===== Extracted entries
Lemma demo_journal_built : built demo_journal.
Proof.
  destruct (append (mkJournal [] [] (JStr genesis)) (str "note") (jobj [("text", JStr (str "one"))]) 5)
    as [[j1 r1]|] eqn:E1; [|vm_compute in E1; discriminate E1].
  destruct (append j1 (str "note") (jobj [("text", JStr (str "two"))]) 6) as [[j2 r2]|] eqn:E2;
    [|vm_compute in E1; injection E1 as <- <-; vm_compute in E2; discriminate E2].
  assert (demo_journal = j2) as -> by (vm_compute in E1; injection E1 as <- <-; vm_compute in E2;
                                       injection E2 as <- <-; reflexivity).
  assert (line_ok r1 ∧ line_ok r2) as [L1 L2].
  { vm_compute in E1; injection E1 as <- <-; vm_compute in E2; injection E2 as <- <-.
    split; intros t Ht; vm_compute in Ht; injection Ht as <-; reflexivity. }
  refine (built_append j1 _ _ _ _ _ _ _ _ E2 L2); [|vm_compute; reflexivity..].
  refine (built_append _ _ _ _ _ _ built_new _ _ E1 L1); vm_compute; reflexivity.
Qed.

Lemma journal_survives_restart_witness :
  ∃ j', Journal_open (j_file demo_journal) = Ok j' ∧ j_head j' = j_head demo_journal ∧
        verify demo_journal = Ok 2.
Proof.
  destruct (journal_survives_restart demo_journal demo_journal_built) as (j' & Ho & _ & Hh & _ & Hv).
  exists j'. split; [exact Ho|]. split; [exact Hh|exact Hv].
Defined.

(** ** Appending always succeeds on storable payloads *)
(** The value has a canonical text without surrogate code points. *)
Definition storable (v : json) : bool := match canonical v with Ok t => encodable t | Raise _ => false end.

Lemma encodable_mjoin l : Forall (λ s, encodable s = true) l → encodable (mjoin l) = true.
Proof.
  induction 1 as [|s l Hs Hl IH]; [done|]. change (mjoin (s :: l)) with (s ++ mjoin l).
  by rewrite encodable_app, Hs, IH.
Qed.

Lemma encodable_join sep l : encodable sep = true → Forall (λ s, encodable s = true) l → encodable (join sep l) = true.
Proof.
  intros Hsep. induction 1 as [|s l Hs Hl IH]; [done|]. cbn [join]. destruct l; [done|].
  by rewrite !encodable_app, Hs, Hsep, IH.
Qed.

Lemma encodable_escape c : negb (in_range 55296 57343 c) = true → encodable (escape_char c) = true.
Proof.
  intros Hc. destruct (decide (c < 32)%N) as [Hlt|Hge].
  - assert (Hall : Forall (λ c, encodable (escape_char c) = true) (N.of_nat <$> seq 0 32)) by (repeat constructor).
    rewrite Forall_fmap, Forall_forall in Hall. specialize (Hall (N.to_nat c)).
    cbv beta in Hall. unfold compose in Hall. rewrite N2Nat.id in Hall. apply Hall, elem_of_seq. lia.
  - unfold escape_char. destruct (N.ltb_spec c 32); [lia|]. repeat case_match; try done.
    unfold encodable. cbn [forallb]. by rewrite Hc.
Qed.

Lemma encodable_quote s : encodable s = true → encodable (quote s) = true.
Proof.
  intros Hs. unfold quote. rewrite !encodable_app. rewrite encodable_mjoin; [done|].
  apply Forall_fmap. unfold encodable in Hs. rewrite forallb_true in Hs. apply Forall_forall. intros c Hc.
  apply encodable_escape. by apply Hs.
Qed.

Lemma storable_str s : encodable s = true → storable (JStr s) = true.
Proof. apply encodable_quote. Qed.

Lemma dec_digits_length fuel n acc : length (dec_digits fuel n acc) ≤ fuel + length acc.
Proof.
  revert n acc. induction fuel as [|fuel IH]; intros n acc; cbn [dec_digits]; [lia|].
  case_match; cbn; [lia|]. etrans; [apply IH|]. cbn. lia.
Qed.

Lemma encodable_digits ds : Forall (λ c, is_digit c = true) ds → encodable ds = true.
Proof.
  intros H. unfold encodable. apply forallb_true. intros c Hc. rewrite Forall_forall in H.
  specialize (H c Hc). unfold is_digit in H. apply in_range_iff in H.
  destruct (in_range 55296 57343 c) eqn:E; [|done]. apply in_range_iff in E. lia.
Qed.

Lemma storable_nat n : (n < 2 ^ 64)%Z → (0 <= n)%Z → storable (JInt n) = true.
Proof.
  intros Hn H0. unfold storable. cbn [canonical]. unfold int_text. rewrite Z.abs_eq by done.
  assert (Hl : length (str_of_nonneg n) ≤ max_int_digits).
  { unfold str_of_nonneg. etrans; [apply dec_digits_length|]. cbn [length].
    assert (Z.log2 n < 64)%Z by (destruct (decide (n = 0)%Z) as [->|]; [done|apply Z.log2_lt_pow2; lia]).
    unfold max_int_digits. lia. }
  apply Nat.ltb_ge in Hl. rewrite Hl. unfold str_of_Z. destruct (Z.ltb_spec n 0); [lia|].
  destruct (str_of_nonneg_spec n H0) as (d & ds & -> & Hd & _). by apply encodable_digits.
Qed.

Lemma storable_dict (d : dict json) :
  Forall (λ kv, encodable kv.1 = true ∧ storable kv.2 = true) d → storable (JDict d) = true.
Proof.
  intros H. unfold storable. cbn [canonical].
  assert (∃ ts, res_all ((λ kv, (λ t, (kv.1, t)) <$> canonical kv.2) <$> d) = Ok ts ∧
    Forall (λ kt, encodable (item_text kt) = true) ts) as (ts & -> & Hts).
  { induction H as [|[k v] d [Hk Hv] Hd (ts & Hts & IH)]; [by exists []|]. cbn [fst snd] in Hk, Hv. rewrite fmap_cons.
    cbn [res_all fst snd]. unfold storable in Hv. destruct (canonical v) as [t|]; [|done]. rewrite Hts. exists ((k, t) :: ts). split; [done|].
    constructor; [|done]. unfold item_text. cbn [fst snd]. rewrite encodable_app, (encodable_quote k Hk). by rewrite encodable_app, Hv. }
  cbn. rewrite encodable_app, encodable_join; [done|done|].
  apply Forall_fmap. rewrite sort_by_perm. exact Hts.
Qed.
==========
### Requirement
Nothing but the lines from the start of the data above through the line with "injection E2 as <- <-;" should appear in your answer, copied exactly.

### Written reply
Lemma demo_journal_built : built demo_journal.
Proof.
  destruct (append (mkJournal [] [] (JStr genesis)) (str "note") (jobj [("text", JStr (str "one"))]) 5)
    as [[j1 r1]|] eqn:E1; [|vm_compute in E1; discriminate E1].
  destruct (append j1 (str "note") (jobj [("text", JStr (str "two"))]) 6) as [[j2 r2]|] eqn:E2;
    [|vm_compute in E1; injection E1 as <- <-; vm_compute in E2; discriminate E2].
  assert (demo_journal = j2) as -> by (vm_compute in E1; injection E1 as <- <-; vm_compute in E2;
                                       injection E2 as <- <-; reflexivity).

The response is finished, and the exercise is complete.